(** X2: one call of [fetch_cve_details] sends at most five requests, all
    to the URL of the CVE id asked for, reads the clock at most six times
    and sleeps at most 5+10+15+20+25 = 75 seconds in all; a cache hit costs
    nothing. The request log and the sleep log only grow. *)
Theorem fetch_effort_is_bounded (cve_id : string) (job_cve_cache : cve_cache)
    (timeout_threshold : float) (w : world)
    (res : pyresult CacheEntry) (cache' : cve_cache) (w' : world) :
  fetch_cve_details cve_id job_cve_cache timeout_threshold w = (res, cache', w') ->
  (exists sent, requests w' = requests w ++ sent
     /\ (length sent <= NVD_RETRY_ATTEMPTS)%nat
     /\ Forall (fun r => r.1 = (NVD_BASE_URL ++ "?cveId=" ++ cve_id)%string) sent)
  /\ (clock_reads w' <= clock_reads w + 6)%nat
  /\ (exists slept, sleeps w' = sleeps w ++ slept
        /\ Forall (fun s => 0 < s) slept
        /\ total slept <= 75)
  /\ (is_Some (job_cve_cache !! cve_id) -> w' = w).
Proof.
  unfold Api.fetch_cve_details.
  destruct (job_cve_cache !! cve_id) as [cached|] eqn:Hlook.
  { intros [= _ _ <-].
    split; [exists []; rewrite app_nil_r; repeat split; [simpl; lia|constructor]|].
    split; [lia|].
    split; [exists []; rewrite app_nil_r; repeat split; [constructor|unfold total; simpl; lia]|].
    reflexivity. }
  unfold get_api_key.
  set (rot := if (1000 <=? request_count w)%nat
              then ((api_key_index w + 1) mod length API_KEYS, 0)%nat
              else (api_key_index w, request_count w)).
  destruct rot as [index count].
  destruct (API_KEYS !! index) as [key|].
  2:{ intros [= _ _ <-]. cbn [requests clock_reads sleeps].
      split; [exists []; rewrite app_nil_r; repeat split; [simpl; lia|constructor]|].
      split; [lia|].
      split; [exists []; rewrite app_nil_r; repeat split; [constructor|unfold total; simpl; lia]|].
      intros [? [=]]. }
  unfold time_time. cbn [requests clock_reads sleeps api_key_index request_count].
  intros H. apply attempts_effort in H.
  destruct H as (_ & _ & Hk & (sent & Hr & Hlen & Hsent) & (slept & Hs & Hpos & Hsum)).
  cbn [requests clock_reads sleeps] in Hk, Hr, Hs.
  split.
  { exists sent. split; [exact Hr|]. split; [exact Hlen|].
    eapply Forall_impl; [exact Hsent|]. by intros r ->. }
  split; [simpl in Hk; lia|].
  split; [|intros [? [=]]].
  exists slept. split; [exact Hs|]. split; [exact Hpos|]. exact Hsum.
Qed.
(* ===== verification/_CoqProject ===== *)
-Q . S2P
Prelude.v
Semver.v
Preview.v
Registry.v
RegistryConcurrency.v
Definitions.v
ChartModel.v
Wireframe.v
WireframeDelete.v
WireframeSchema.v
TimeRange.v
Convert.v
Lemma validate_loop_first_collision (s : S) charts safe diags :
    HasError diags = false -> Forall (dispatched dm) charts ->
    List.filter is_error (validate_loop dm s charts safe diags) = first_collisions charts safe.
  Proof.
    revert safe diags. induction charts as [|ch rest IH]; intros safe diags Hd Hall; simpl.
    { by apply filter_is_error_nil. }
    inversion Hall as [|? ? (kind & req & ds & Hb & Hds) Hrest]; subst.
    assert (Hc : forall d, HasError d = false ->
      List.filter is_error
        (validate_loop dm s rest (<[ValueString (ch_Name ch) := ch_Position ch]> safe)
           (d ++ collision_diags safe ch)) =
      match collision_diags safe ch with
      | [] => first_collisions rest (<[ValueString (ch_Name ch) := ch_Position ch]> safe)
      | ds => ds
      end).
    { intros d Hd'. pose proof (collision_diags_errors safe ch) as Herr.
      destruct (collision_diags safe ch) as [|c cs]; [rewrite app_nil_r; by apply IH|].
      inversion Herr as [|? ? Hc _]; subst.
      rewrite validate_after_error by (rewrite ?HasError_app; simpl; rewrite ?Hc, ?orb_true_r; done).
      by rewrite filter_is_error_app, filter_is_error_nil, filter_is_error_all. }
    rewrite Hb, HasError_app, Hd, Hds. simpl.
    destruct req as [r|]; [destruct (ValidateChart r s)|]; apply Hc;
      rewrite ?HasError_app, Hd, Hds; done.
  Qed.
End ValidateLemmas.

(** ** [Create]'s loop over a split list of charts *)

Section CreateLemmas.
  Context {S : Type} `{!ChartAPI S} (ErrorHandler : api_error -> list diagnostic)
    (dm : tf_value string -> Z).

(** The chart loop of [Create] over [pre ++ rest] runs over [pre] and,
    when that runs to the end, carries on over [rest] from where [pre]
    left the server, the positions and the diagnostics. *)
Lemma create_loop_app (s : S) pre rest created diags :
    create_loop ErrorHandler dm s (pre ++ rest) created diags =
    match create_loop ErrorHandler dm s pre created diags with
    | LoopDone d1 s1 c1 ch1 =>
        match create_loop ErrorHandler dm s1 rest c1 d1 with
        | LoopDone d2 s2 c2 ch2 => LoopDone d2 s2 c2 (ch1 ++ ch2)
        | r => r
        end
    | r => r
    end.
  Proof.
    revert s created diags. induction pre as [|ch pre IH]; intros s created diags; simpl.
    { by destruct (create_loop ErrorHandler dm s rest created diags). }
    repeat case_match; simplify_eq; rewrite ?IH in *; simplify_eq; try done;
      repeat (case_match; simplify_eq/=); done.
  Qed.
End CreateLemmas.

REQUIRED ACTION = Return each line from the material that includes the string "with".

THE COMPLETED TASK =
      match collision_diags safe ch with
    match create_loop ErrorHandler dm s pre created diags with
        match create_loop ErrorHandler dm s1 rest c1 d1 with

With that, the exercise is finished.